Réforme des retraites : le conflit se durcit

Le conflit sur la réforme des retraites serait-il en train de connaître un tournant ? Alors que l'examen de ce texte débute aujourd'hui au Sénat, les syndicats brandissent de nouveaux arguments pour faire reculer la réforme. Puisque "le gouvernement reste campé sur son intransigeance", rapporte Libération (page 16), les organisations syndicales ont décidé hier soir de programmer une mobilisation de forte ampleur le 12 octobre.

L'exécutif, confirme La Tribune (page 6), n'entreprend que des gestes symboliques. "Aller au-delà de concessions atténuant les effets de la réforme pour les catégories les plus fragiles (chômeurs, handicapés, mères de famille…) en touchant aux deux bornes d'âge (62 ans pour l'âge légal de départ et 67 ans pour la retraite à taux plein) aurait un coût financier et politique que le chef de l'Etat n'est pas prêt à assumer", avance le quotidien économique.

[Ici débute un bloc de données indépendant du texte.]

(** * Chaos: text encodings and entropy estimators

    A shallow embedding of the Python package [chaos]
    ([chaos_encoder.py], [algorithms.py], [order.py], [models.py]) and the
    properties of its encoders, entropy algorithms and orchestrator.

    Conventions of the embedding.
    - A Python [str] is a list of code points ([N]); [ord] is the identity
      on them.
    - A Python call that may raise returns a [result]: [Ok v] or
      [Raise e].  The orchestrator also records the encodings and entropy
      computations it starts ([traced]).
    - A NumPy/Python float is an extended real ([npfloat]): a finite real,
      [+inf], [-inf] or [nan], with the IEEE-754 rules for the special
      values.  Arithmetic on finite values is exact: rounding, overflow
      and the sign of zero are abstracted away.
    - A one-dimensional NumPy array of finite numbers is the list of its
      elements as reals (an integer dtype holds [IZR] of its integers); a
      two-dimensional one is the list of its rows. *)

From Stdlib Require Import String Ascii.
From Stdlib Require Import List ZArith NArith PArith Lia Bool.
From Stdlib Require Import Reals Lra.
From Stdlib Require Import Permutation Sorting.Sorted.
Import ListNotations.

Set Implicit Arguments.

(* ===================================================================== *)
(** * Python values, exceptions and built-ins *)
(* ===================================================================== *)

(** A character is its code point; a [str] is the list of its
    characters. *)
Definition char := N.
Definition text := list char.

Definition ord (c : char) : Z := Z.of_N c.

(** ["aaaa"] and other literals are written as code-point lists. *)
Definition text_of_string (s : string) : text :=
  map N_of_ascii (list_ascii_of_string s).

Module Py.

(** The exceptions the package can meet. *)
Inductive exn : Type :=
| ValueError (msg : string)
| KeyError (key : char)
| IndexError (msg : string)
| ZeroDivisionError (msg : string).

(** [repr(c)] of a one-character string (exact for the printable
    one-byte characters other than the quote and the backslash). *)
Definition repr_char (c : char) : string :=
  ("'" ++ String (ascii_of_N c) "'")%string.

(** [str(e)] *)
Definition exn_str (e : exn) : string :=
  match e with
  | ValueError msg => msg
  | KeyError key => repr_char key
  | IndexError msg => msg
  | ZeroDivisionError msg => msg
  end.

Inductive result (A : Type) : Type :=
| Ok (a : A)
| Raise (e : exn).
Arguments Ok {A} a.
Arguments Raise {A} e.

Definition bind {A B} (m : result A) (f : A -> result B) : result B :=
  match m with
  | Ok a => f a
  | Raise e => Raise e
  end.

(** A comprehension or [for] loop whose body may raise: the first
    exception aborts it. *)
Fixpoint mapM {A B} (f : A -> result B) (l : list A) : result (list B) :=
  match l with
  | [] => Ok []
  | x :: t =>
      match f x with
      | Raise e => Raise e
      | Ok y =>
          match mapM f t with
          | Raise e => Raise e
          | Ok ys => Ok (y :: ys)
          end
      end
  end.

(** A [for] loop threading an accumulator through a body that may
    raise. *)
Fixpoint foldM {A S} (body : S -> A -> result S) (l : list A) (s : S)
  : result S :=
  match l with
  | [] => Ok s
  | x :: t =>
      match body s x with
      | Raise e => Raise e
      | Ok s' => foldM body t s'
      end
  end.

(** [range(n)]: empty when [n <= 0]. *)
Definition range (n : Z) : list Z :=
  map Z.of_nat (seq 0 (Z.to_nat n)).

(** [len(l)] *)
Definition len {A} (l : list A) : Z := Z.of_nat (length l).

(** [enumerate(l)] *)
Definition enumerate {A} (l : list A) : list (Z * A) :=
  combine (range (len l)) l.

(** An index or slice bound of a sequence of length [n]: a negative one
    counts from the end, and both are clamped to [0..n]. *)
Definition clamp (n i : Z) : Z :=
  if (i <? 0)%Z then Z.max 0 (i + n) else Z.min i n.

(** [l[lo:hi]] *)
Definition slice {A} (l : list A) (lo hi : Z) : list A :=
  let a := clamp (len l) lo in
  let b := clamp (len l) hi in
  firstn (Z.to_nat (b - a)) (skipn (Z.to_nat a) l).

(** A bound of a slice that runs backwards: clamped to [-1..n-1]. *)
Definition clamp_rev (n i : Z) : Z :=
  if (i <? 0)%Z then Z.max (-1) (i + n) else Z.min i (n - 1).

(** [l[lo:hi:step]] *)
Definition slice_step {A} (l : list A) (lo hi step : Z) : result (list A) :=
  if (step =? 0)%Z then Raise (ValueError "slice step cannot be zero")
  else
    let n := len l in
    let start := if (0 <? step)%Z then clamp n lo else clamp_rev n lo in
    let stop := if (0 <? step)%Z then clamp n hi else clamp_rev n hi in
    let cnt :=
      if (0 <? step)%Z
      then (if (start <? stop)%Z then (stop - start - 1) / step + 1 else 0)%Z
      else (if (stop <? start)%Z then (start - stop - 1) / (- step) + 1 else 0)%Z
    in
    Ok (flat_map (fun k => match nth_error l (Z.to_nat (start + k * step)) with
                           | Some x => [x]
                           | None => []
                           end)
                 (range cnt)).
(** * ShiftPalette: the constraint engine and the shift generator

    A shallow embedding of [src/lib/constraintChecker.ts] (the constraint
    engine followed by the [ShiftGenerator] class), of the counting helpers
    of [lib/shiftCountUtils.ts], of the handlers of [App.tsx] that edit the
    schedule, of the handlers of [components/StaffList.tsx] that add and
    delete a staff member, and of the data model of [src/types.ts].

    Conventions.
    - A [Record<string, Record<number, ShiftPatternId>>] is a
      [gmap string (gmap Z ShiftPatternId)]; a lookup that yields
      [undefined] in the source yields [None] here.  Staff ids are integers,
      days of the month are natural numbers.
    - [lib/utils.ts] is not part of the sources at hand.  Its four functions
      ([getDaysInMonth], [getFormattedDate], [getDayOfWeek], [isHoliday]) and
      the built-in [new Date(y, m - 1, d).getDay()] are parameters of the
      development; nothing is assumed about them.
    - A sort whose comparator calls [Math.random] leaves the list in an
      order the program does not determine: that order is a parameter too.
      Nothing is assumed about it, but where a theorem takes as a
      hypothesis that the sort reorders its list.
    - A handler of [App.tsx] takes the React state it reads as arguments
      and returns the schedule it passes to [setSchedule], [None] when it
      returns early.
    - The generator is a state passed from phase to phase.  A phase that
      reads a property of [undefined] raises, and the [while (true)] of the
      minimum-count phase runs on fuel: a run ends in [Done], [Throws] or
      [OutOfFuel].
    - The display text of a violation ([message]) is not modelled: a
      violation is its [type] and its [code]. *)

From stdpp Require Import gmap strings list fin_maps pretty.
From Stdlib Require Import ZArith Lia Sorted.

Local Open Scope Z_scope.
Local Open Scope nat_scope.

(** ** Data model ([src/types.ts]) *)

(** ['A' | 'B' | 'C' | 'D' | 'E' | 'J' | '振' | '有' | '休' | ''] *)
Inductive ShiftPatternId : Set :=
| PA | PB | PC | PD | PE | PJ
| Furikyu   (* '振' compensatory day off *)
| Yukyu     (* '有' paid leave *)
| Kokyu     (* '休' regular day off *)
| NoShift.  (* ''  empty cell *)

#[global] Instance ShiftPatternId_eq_dec : EqDecision ShiftPatternId.
Proof. solve_decision. Defined.

(** ['園長' | '主任' | '保育士' | 'パート' | '調理'] *)
Inductive StaffPosition : Set :=
| Director | Chief | Caregiver | PartTimer | Cook.

#[global] Instance StaffPosition_eq_dec : EqDecision StaffPosition.
Proof. solve_decision. Defined.

Inductive StaffShiftType : Set :=
| no_shift | backup | regular | part_time | cooking.

#[global] Instance StaffShiftType_eq_dec : EqDecision StaffShiftType.
Proof. solve_decision. Defined.

(** [StaffRole] without its [null], which is [None] in [role]. *)
Inductive StaffRole : Set :=
| infant | toddler | free | cooking_role.

#[global] Instance StaffRole_eq_dec : EqDecision StaffRole.
Proof. solve_decision. Defined.

Record TimeRange : Set := mkTimeRange {
  tr_start : string;
  tr_end : string;
  countAsShifts : option (list ShiftPatternId)
}.

Record Staff : Set := mkStaff {
  id : Z;
  name : string;
  position : StaffPosition;
  shiftType : StaffShiftType;
  preferredShifts : list ShiftPatternId;
  weeklyDays : Z;
  role : option StaffRole;
  incompatibleWith : list Z;
  earlyShiftLimit : option Z;
  saturdayOnly : bool;
  hasQualification : bool;
  defaultTimeRange : option TimeRange
}.

Record Settings : Set := mkSettings {
  saturdayStaffCount : Z;
  saturdayShiftPattern : ShiftPatternId
}.

Record Holiday : Set := mkHoliday {
  date : string;
  holidayName : string
}.

Abbreviation ShiftSchedule := (gmap string (gmap Z ShiftPatternId)).
Abbreviation TimeRangeSchedule := (gmap string (gmap Z TimeRange)).

Record ShiftPatternDefinition : Set := mkPattern {
  pat_id : ShiftPatternId;
  minCount : nat
}.

(** [SHIFT_PATTERNS], with the two fields the engine reads. *)
Definition SHIFT_PATTERNS : list ShiftPatternDefinition :=
  [ mkPattern PA 2; mkPattern PB 1; mkPattern PC 1;
    mkPattern PD 1; mkPattern PE 1; mkPattern PJ 2 ].

(** ** JavaScript idioms *)

(** [sch[dateStr]?.[staffId]] *)
Definition cellAt (sch : ShiftSchedule) (dateStr : string) (staffId : Z)
  : option ShiftPatternId :=
  sch !! dateStr ≫= (.!! staffId).

(** [x || ''] on a cell: [undefined] and [''] both give ['']. *)
Definition orEmpty (c : option ShiftPatternId) : ShiftPatternId :=
  default NoShift c.

(** Truthiness of a cell: [undefined] and [''] are falsy. *)
Definition truthy (c : option ShiftPatternId) : bool :=
  match c with
  | None | Some NoShift => false
  | Some _ => true
  end.

(** [staff.find(s => s.id === staffId)] *)
Definition findStaff (staff : list Staff) (staffId : Z) : option Staff :=
  List.find (fun s => bool_decide (id s = staffId)) staff.

(** [Array.prototype.sort] with a consistent comparator: the sort is stable,
    so its result is the one of any stable sort; here insertion from the
    right, an element going before the first one it does not exceed. *)
Section Sort.
Context {T : Type} (cmp : T -> T -> Z).

Fixpoint sortInsert (x : T) (l : list T) : list T :=
  match l with
  | [] => [x]
  | y :: l' =>
      if decide (cmp x y <= 0)%Z then x :: y :: l' else y :: sortInsert x l'
  end.

Definition jsSort (l : list T) : list T := foldr sortInsert [] l.
End Sort.

(** ** The constraint engine *)

Inductive ViolationType : Set := hard | soft.

#[global] Instance ViolationType_eq_dec : EqDecision ViolationType.
Proof. solve_decision. Defined.

Inductive ConstraintCode : Set :=
| J_TO_A | CONSECUTIVE_A | CONSECUTIVE_J | INCOMPATIBLE | WEEKLY_AJ_LIMIT
| MIN_COUNT_A | MIN_COUNT_J | MIN_TOTAL
| EARLY_LIMIT | FAIRNESS_A | FAIRNESS_J | FAIRNESS_SAT.

#[global] Instance ConstraintCode_eq_dec : EqDecision ConstraintCode.
Proof. solve_decision. Defined.

Record ConstraintViolation : Set := mkViolation {
  vtype : ViolationType;
  code : ConstraintCode
}.

#[global] Instance ConstraintViolation_eq_dec : EqDecision ConstraintViolation.
Proof. solve_decision. Defined.

Record CandidateEvaluation : Set := mkCandidate {
  staffId : Z;
  staffName : string;
  violations : list ConstraintViolation;
  isAssignable : bool;
  currentShift : ShiftPatternId
}.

Le texte pourrait être légèrement adouci par les sénateurs, note Libération. En particulier sur l'aménagement du recul de l'âge du départ à taux plein pour les femmes qui n'ont pas toutes leurs années de cotisations. D'autres modifications permettraient également de lâcher du lest. En effet, près de 1.200 amendements ont été déposés hier, "dont les trois quarts par la gauche", majoritaire à la Chambre, indique Le Parisien/Aujourd'hui (page 4). Par conséquent, avec seulement 150 sénateurs UMP sur 343 membres, il n'y aura pas de majorité absolue.

Il n'empêche, observe Le Monde (page 8), le Sénat "reste ferme sur les dispositions clefs du texte", dont le vote est prévu autour du 15 octobre. "Peu de chances, dans ces conditions, de voir les syndicats appeler à la fin du mouvement", indique Libération. D'après Le Parisien/Aujourd'hui, "les appels et menaces de grève s'intensifient dans plusieurs secteurs".

Par exemple, la CGT, premier syndicat de la RATP, vient de déposer "un préavis de grève illimité à compter du 12 octobre". De leur côté, "les routiers réfléchissent à des actions ciblées", tandis que les cheminots se prononceront demain sur leur stratégie. De surcroît, une nouvelle mobilisation pourrait avoir lieu le samedi 16 octobre, croient savoir Les Echos (page 4). C'est sous la "pression" de cet éventuel durcissement du mouvement que les sénateurs vont débattre.

Plus de chambres particulières à l'AP-HP
A l'avenir, le parc des chambres individuelles dans les établissements de l'Assistance publique-Hôpitaux de Paris (AP-HP) devrait être élargi. Dès lors, note Le Parisien/Aujourd'hui (page 9), "ce sera 55 euros la nuit pour ceux qui demandent une chambre particulière". De cette manière, l'AP-HP pourra renflouer une partie de son déficit qui s'élève à 95 millions d'euros en 2010. Mais pour le patient, ou sa complémentaire, "c'est une charge supplémentaire".

Comme l'explique Eric Badonnel, conseiller du président de la Mutualité Française, "ce choix est stratégique pour les hôpitaux publics qui sont souvent en situation délicate ; il peut leur permettre d'approcher l'équilibre". Néanmoins, poursuit-il, des discussions avec l'AP-HP vont être engagées en 2011 afin de "négocier" une baisse des prix.